Palermo si prepara a celebrare i venticinque anni del cammino culturale del Parlamento della Legalità Internazionale. L’appuntamento è fissato per lunedì 21 settembre 2026, alle ore 16.00, nella prestigiosa Sala degli Specchi di Villa Niscemi, sede di rappresentanza del Comune di Palermo.
All’incontro prenderanno parte il sindaco Roberto Lagalla, il presidente del Parlamento della Legalità Internazionale, Nicolò Mannino, e il vicepresidente Salvatore Sardisco. Sarà un momento di festa, fraternità e riflessione, pensato per ripercorrere i traguardi raggiunti in un quarto di secolo e rinnovare un impegno culturale rivolto alle istituzioni, alle scuole, alle famiglie e all’intera società civile.
«Celebrare i venticinque anni del nostro cammino proprio a Palermo, nella casa istituzionale della città e accanto all’amico sindaco Roberto Lagalla, ha per noi un significato profondo», afferma Nicolò Mannino. «Palermo non è soltanto il luogo dal quale guardare alla storia che abbiamo costruito: è la città che continua a ricordarci che la legalità vive davvero quando diventa incontro, responsabilità e cura degli altri».
La scelta di Villa Niscemi conferisce alla ricorrenza un valore particolarmente significativo. Nel cuore istituzionale del capoluogo siciliano, il Parlamento della Legalità Internazionale racconterà una storia fatta di incontri, iniziative culturali e relazioni costruite attorno a una convinzione precisa: la legalità non può restare una parola affidata alle cerimonie, ma deve tradursi ogni giorno in comportamenti concreti, partecipazione e rispetto della dignità umana.

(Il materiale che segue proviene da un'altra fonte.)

Record RuntimeConfig : Type := MkRuntime {
  access_token : bytes; app_secret : bytes; api_base_url : Url; api_fallback_urls : list Url; node_filter : NodeFilter;
  listen_address : IpAddr; serve_port : Z; map_base_port : Z; request_timeout : Z; tcp_idle_timeout : Z;
  udp_idle_timeout : Z; allow_remote_access : bool; allow_remote_raw_provider : bool; socks_username : bytes;
  socks_password : bytes; max_client_connections : Z; dial_concurrency : Z; per_node_dial_concurrency : Z;
  reuse_max_idle : Z; reuse_max_uses : Z; reuse_idle_timeout : Z; perf_trace_sample_every : Z;
}.

Definition same_client_settings (a b : RuntimeConfig) : bool :=
  bytes_eqb (access_token a) (access_token b)
  && (request_timeout a =? request_timeout b)
  && (dial_concurrency a =? dial_concurrency b)
  && (per_node_dial_concurrency a =? per_node_dial_concurrency b)
  && (reuse_max_idle a =? reuse_max_idle b)
  && (reuse_max_uses a =? reuse_max_uses b)
  && (reuse_idle_timeout a =? reuse_idle_timeout b).

Definition validate_api_url (url : Url) : result unit :=
  if negb (bytes_eqb (scheme url) (lit "https")) || bool_decide (host_str url = None)
     || negb (bool_decide (username url = [])) || bool_decide (is_Some (password url))
     || bool_decide (is_Some (query url)) || bool_decide (is_Some (fragment url))
  then Err (Bail "API URL must be an absolute HTTPS URL without credentials, query, or fragment")
  else Ok tt.

Fixpoint fallback_loop (base : Url) (urls : list Url) (vs : list bytes) : result (list Url) :=
  match vs with
  | [] => Ok urls
  | value :: vs =>
      url ← ok_or (Context "parse API fallback URL" (Bail "invalid URL")) (url_parse value);
      validate_api_url url;;
      if bool_decide (url = base) || bool_decide (url ∈ urls) then Err (Bail "API URLs must be distinct")
      else fallback_loop base (urls ++ [url]) vs
  end.

Definition read_access_token (config_dir : bytes) (raw : FileConfig) : result bytes :=
  let inline_token := trim (f_access_token raw) in
  let token_path := trim (f_access_token_file raw) in
  if eqb (bool_decide (inline_token = [])) (bool_decide (token_path = []))
  then Err (Bail "configure exactly one of accessToken or accessTokenFile")
  else if negb (bool_decide (inline_token = [])) then Ok inline_token
  else
    let path := resolve_path config_dir token_path in
    with_context "validate token file permissions"
      (require_private_file path (f_allow_insecure_file_permissions raw));;
    token ← with_context "read access token file" (read_to_string path);
    if bool_decide (trim token = []) then Err (Bail "access token file is empty") else Ok (trim token).

Definition resolve_socks_credentials (config_dir : bytes) (raw : FileConfig) : result (bytes * bytes) :=
  let username := trim (f_socks_username raw) in
  let password_path := trim (f_socks_password_file raw) in
  if bool_decide (username = []) && bool_decide (password_path = []) then Ok ([], [])
  else if bool_decide (username = []) || bool_decide (password_path = [])
  then Err (Bail "configure both socksUsername and socksPasswordFile")
  else if (255 <? length username)%nat then Err (Bail "socksUsername is longer than 255 bytes")
  else
    let path := resolve_path config_dir password_path in
    with_context "validate SOCKS5 password file"
      (require_private_file path (f_allow_insecure_file_permissions raw));;
    password ← with_context "read SOCKS5 password file" (read_to_string path);
    let password := trim password in
    if bool_decide (password = []) || (255 <? length password)%nat
    then Err (Bail "SOCKS5 password must contain 1 to 255 bytes") else Ok (username, password).

Definition api_urls (raw : FileConfig) : result (Url * list Url) :=
  base ← ok_or (Context "parse apiBaseURL" (Bail "invalid URL"))
    (url_parse (if bool_decide (f_api_base_url raw = []) then DEFAULT_API_BASE_URL else f_api_base_url raw));
  validate_api_url base;;
  if (3 <? length (f_api_fallback_urls raw))%nat then Err (Bail "configure at most three API fallback URLs")
  else fallbacks ← fallback_loop base [] (f_api_fallback_urls raw); Ok (base, fallbacks).

Definition check_listen_address (raw : FileConfig) : result IpAddr :=
  let invalid := Bail "listenAddress must be a specific numeric IP" in
  address ← ok_or invalid
    (parse_ip (if bool_decide (f_listen_address raw = []) then lit "127.0.0.1" else f_listen_address raw));
  if is_unspecified address then Err invalid else Ok address.

Definition check_remote (address : IpAddr) (raw : FileConfig) (credentials : bytes * bytes) : result unit :=
  if is_loopback address then Ok tt
  else if negb (f_allow_remote_access raw) then Err (Bail "non-loopback listenAddress requires allowRemoteAccess")
  else if bool_decide (credentials.1 = []) || bool_decide (credentials.2 = [])
  then Err (Bail "non-loopback listenAddress requires SOCKS5 authentication") else Ok tt.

Il venticinquesimo anniversario non sarà, dunque, soltanto un omaggio al passato. Rappresenterà anche l’occasione per guardare al presente e al futuro, riaffermando il valore di una cittadinanza attiva capace di unire persone, generazioni e realtà differenti.
Festeggiare questo traguardo significa custodire quanto è stato costruito e assumersi la responsabilità di proseguire il cammino con la stessa determinazione e con nuovi obiettivi culturali e sociali.